En este sentido, Oxfam y Fundación Avina organizan un ciclo de debates virtuales con el objetivo de poner en relieve la importancia de lo que sucede en Chile; compartir experiencias de diferentes contextos y actores en relación al cambio social y vincular las temáticas centrales de Chile a la región que, con sus peculiaridades, son compartidas por casi todos los países de América Latina y el Caribe. La oportunidad que tiene Chile de diseñar un Estado Social y de Derecho sobre nuevos cimientos democráticos es única y ejemplarizante para la región y el mundo. La construcción de consensos amplios incluyendo a actores ‘nuevos’ es también una llamada de atención al enfoque y las estrategias que actores como la Unión Europea vienen desarrollando. Hoy en día el contrato social debe organizarse en base a la realidad actual y no a la de años atrás. De otra forma las políticas de cooperación internacional perderán legitimidad al reproducir un modelo obsoleto.

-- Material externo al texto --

(* ===== verification/Wp.v ===== *)
(** * Weakest preconditions over the ownership graph

    [wp m Q v x]: started in any kernel state whose graph is [v] and whose other
    relevant part is [x], the code [m] returns a value and leaves a state that
    satisfies [Q], or halts for a reason that no invariant of the control plane can
    exclude ([tolerated]: a page fault on user memory, an exhausted heap or id space, or
    the deliberate panic at the death of init).  A
    failed assertion, a dangling pointer, a lock taken against the hierarchy, an
    endless spin and a park all falsify it.  One rule per primitive of [Machine]. *)

From Stdlib Require Import FunctionalExtensionality.
From S2P Require Import Prelude Buddy Paging Siphash PlatformMem Machine Sched Index Channel Umem Process Graph.

Section Wp.
Context {PT : PageTree}.

(** The part of the state that is not in the graph but matters to the code. *)
Record rest := Rest {
  x_threads : gmap Z thread;
  x_futex : gmap Z (gmap (Z * Z) Z);
  x_futex_key : list Z;
  x_futex_seq : Z;
  x_queues : list (list Z);
  x_current : list (option Z);
  x_ases : list (option Z);
  x_deadlines : list (gmap (Z * Z) Z);
  x_this : nat;
  x_pool : buddy_allocator_s;
  x_platform : platform;
  x_mem : Z -> Z;
  x_grants : gmap Z grant;
  x_next_grant : Z;
  x_boot_key : list Z;
  x_ioapic : Z -> bool;
  x_iommu : iommu;
  x_routes : list irq_route;
  x_claims : gmap Z (option Z * Z);
  x_held : list lockid }.

(** The interrupt claims of a ring. *)
Definition rclaims (R : ring) : option Z * Z := (r_irq_claims R, r_nclaims R).

Definition rest_of (s : kstate) : rest :=
  Rest (k_threads s) (k_futex s) (k_futex_key s) (k_futex_seq s) (c_queue <$> k_cpus s)
    (c_current_thread <$> k_cpus s) (c_current_as <$> k_cpus s) (c_deadlines <$> k_cpus s) (k_this s) (k_pool s) (k_platform s)
    (k_mem s) (k_grants s) (k_next_grant_id s) (k_boot_key s) (k_ioapic_ok s) (k_iommu s) (k_routes s) (rclaims <$> k_rings s) (k_held s).

Definition set_threads (f : (gmap Z thread) -> (gmap Z thread)) (x : rest) : rest :=
  Rest (f (x_threads x)) (x_futex x) (x_futex_key x) (x_futex_seq x) (x_queues x) (x_current x) (x_ases x) (x_deadlines x) (x_this x) (x_pool x) (x_platform x) (x_mem x) (x_grants x) (x_next_grant x) (x_boot_key x) (x_ioapic x) (x_iommu x) (x_routes x) (x_claims x) (x_held x).
Definition set_futex (f : (gmap Z (gmap (Z * Z) Z)) -> (gmap Z (gmap (Z * Z) Z))) (x : rest) : rest :=
  Rest (x_threads x) (f (x_futex x)) (x_futex_key x) (x_futex_seq x) (x_queues x) (x_current x) (x_ases x) (x_deadlines x) (x_this x) (x_pool x) (x_platform x) (x_mem x) (x_grants x) (x_next_grant x) (x_boot_key x) (x_ioapic x) (x_iommu x) (x_routes x) (x_claims x) (x_held x).
Definition set_futex_seq (f : Z -> Z) (x : rest) : rest :=
  Rest (x_threads x) (x_futex x) (x_futex_key x) (f (x_futex_seq x)) (x_queues x) (x_current x) (x_ases x) (x_deadlines x) (x_this x) (x_pool x) (x_platform x) (x_mem x) (x_grants x) (x_next_grant x) (x_boot_key x) (x_ioapic x) (x_iommu x) (x_routes x) (x_claims x) (x_held x).
Definition set_queues (f : (list (list Z)) -> (list (list Z))) (x : rest) : rest :=
  Rest (x_threads x) (x_futex x) (x_futex_key x) (x_futex_seq x) (f (x_queues x)) (x_current x) (x_ases x) (x_deadlines x) (x_this x) (x_pool x) (x_platform x) (x_mem x) (x_grants x) (x_next_grant x) (x_boot_key x) (x_ioapic x) (x_iommu x) (x_routes x) (x_claims x) (x_held x).
Definition set_current (f : (list (option Z)) -> (list (option Z))) (x : rest) : rest :=
  Rest (x_threads x) (x_futex x) (x_futex_key x) (x_futex_seq x) (x_queues x) (f (x_current x)) (x_ases x) (x_deadlines x) (x_this x) (x_pool x) (x_platform x) (x_mem x) (x_grants x) (x_next_grant x) (x_boot_key x) (x_ioapic x) (x_iommu x) (x_routes x) (x_claims x) (x_held x).
Definition set_ases (f : (list (option Z)) -> (list (option Z))) (x : rest) : rest :=
  Rest (x_threads x) (x_futex x) (x_futex_key x) (x_futex_seq x) (x_queues x) (x_current x) (f (x_ases x)) (x_deadlines x) (x_this x) (x_pool x) (x_platform x) (x_mem x) (x_grants x) (x_next_grant x) (x_boot_key x) (x_ioapic x) (x_iommu x) (x_routes x) (x_claims x) (x_held x).
Definition set_deadlines (f : (list (gmap (Z * Z) Z)) -> (list (gmap (Z * Z) Z))) (x : rest) : rest :=
  Rest (x_threads x) (x_futex x) (x_futex_key x) (x_futex_seq x) (x_queues x) (x_current x) (x_ases x) (f (x_deadlines x)) (x_this x) (x_pool x) (x_platform x) (x_mem x) (x_grants x) (x_next_grant x) (x_boot_key x) (x_ioapic x) (x_iommu x) (x_routes x) (x_claims x) (x_held x).
Definition set_pool (a : buddy_allocator_s) (x : rest) : rest :=
  Rest (x_threads x) (x_futex x) (x_futex_key x) (x_futex_seq x) (x_queues x) (x_current x) (x_ases x) (x_deadlines x) (x_this x) a (x_platform x) (x_mem x) (x_grants x) (x_next_grant x) (x_boot_key x) (x_ioapic x) (x_iommu x) (x_routes x) (x_claims x) (x_held x).
Definition set_mem (f : (Z -> Z) -> (Z -> Z)) (x : rest) : rest :=
  Rest (x_threads x) (x_futex x) (x_futex_key x) (x_futex_seq x) (x_queues x) (x_current x) (x_ases x) (x_deadlines x) (x_this x) (x_pool x) (x_platform x) (f (x_mem x)) (x_grants x) (x_next_grant x) (x_boot_key x) (x_ioapic x) (x_iommu x) (x_routes x) (x_claims x) (x_held x).
Definition set_grants (f : (gmap Z grant) -> (gmap Z grant)) (x : rest) : rest :=
  Rest (x_threads x) (x_futex x) (x_futex_key x) (x_futex_seq x) (x_queues x) (x_current x) (x_ases x) (x_deadlines x) (x_this x) (x_pool x) (x_platform x) (x_mem x) (f (x_grants x)) (x_next_grant x) (x_boot_key x) (x_ioapic x) (x_iommu x) (x_routes x) (x_claims x) (x_held x).
Definition set_next_grant (f : Z -> Z) (x : rest) : rest :=
  Rest (x_threads x) (x_futex x) (x_futex_key x) (x_futex_seq x) (x_queues x) (x_current x) (x_ases x) (x_deadlines x) (x_this x) (x_pool x) (x_platform x) (x_mem x) (x_grants x) (f (x_next_grant x)) (x_boot_key x) (x_ioapic x) (x_iommu x) (x_routes x) (x_claims x) (x_held x).
Definition set_iommu (f : iommu -> iommu) (x : rest) : rest :=
  Rest (x_threads x) (x_futex x) (x_futex_key x) (x_futex_seq x) (x_queues x) (x_current x) (x_ases x) (x_deadlines x) (x_this x) (x_pool x) (x_platform x) (x_mem x) (x_grants x) (x_next_grant x) (x_boot_key x) (x_ioapic x) (f (x_iommu x)) (x_routes x) (x_claims x) (x_held x).
Definition set_routes (f : (list irq_route) -> (list irq_route)) (x : rest) : rest :=
  Rest (x_threads x) (x_futex x) (x_futex_key x) (x_futex_seq x) (x_queues x) (x_current x) (x_ases x) (x_deadlines x) (x_this x) (x_pool x) (x_platform x) (x_mem x) (x_grants x) (x_next_grant x) (x_boot_key x) (x_ioapic x) (x_iommu x) (f (x_routes x)) (x_claims x) (x_held x).
Definition set_claims (f : (gmap Z (option Z * Z)) -> (gmap Z (option Z * Z))) (x : rest) : rest :=
  Rest (x_threads x) (x_futex x) (x_futex_key x) (x_futex_seq x) (x_queues x) (x_current x) (x_ases x) (x_deadlines x) (x_this x) (x_pool x) (x_platform x) (x_mem x) (x_grants x) (x_next_grant x) (x_boot_key x) (x_ioapic x) (x_iommu x) (x_routes x) (f (x_claims x)) (x_held x).
Definition set_held (a : list lockid) (x : rest) : rest :=
  Rest (x_threads x) (x_futex x) (x_futex_key x) (x_futex_seq x) (x_queues x) (x_current x) (x_ases x) (x_deadlines x) (x_this x) (x_pool x) (x_platform x) (x_mem x) (x_grants x) (x_next_grant x) (x_boot_key x) (x_ioapic x) (x_iommu x) (x_routes x) (x_claims x) a.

La convención constituyente debe garantizar que los bloqueos se minimicen, y si se producen establecer mecanismos de desbloqueo a partir de la participación y la deliberación ciudadana; asegurar la plena participación de las candidaturas independientes así como un acceso igualitario a los medios disponibles para las y los electos; garantizar una total transparencia, plena información y rendición de cuentas a la ciudadanía de las deliberaciones y decisiones tomadas; asegurar la no interferencia en las deliberaciones de intereses privados; garantizar que las voces de poblaciones subrepresentadas y en estado de vulneración sean tenidas en cuenta cabalmente; y asegurar que su mandato se cumpla y que sus propuestas sean implementadas.
La Constitución de un país es el principal proyecto colectivo de una sociedad. Es por eso que esa sociedad tiene que tener una Constitución que se le parezca. Que se parezca a sus diversidades, a sus anhelos, a su inteligencia colectiva y a las nuevas generaciones que están en camino.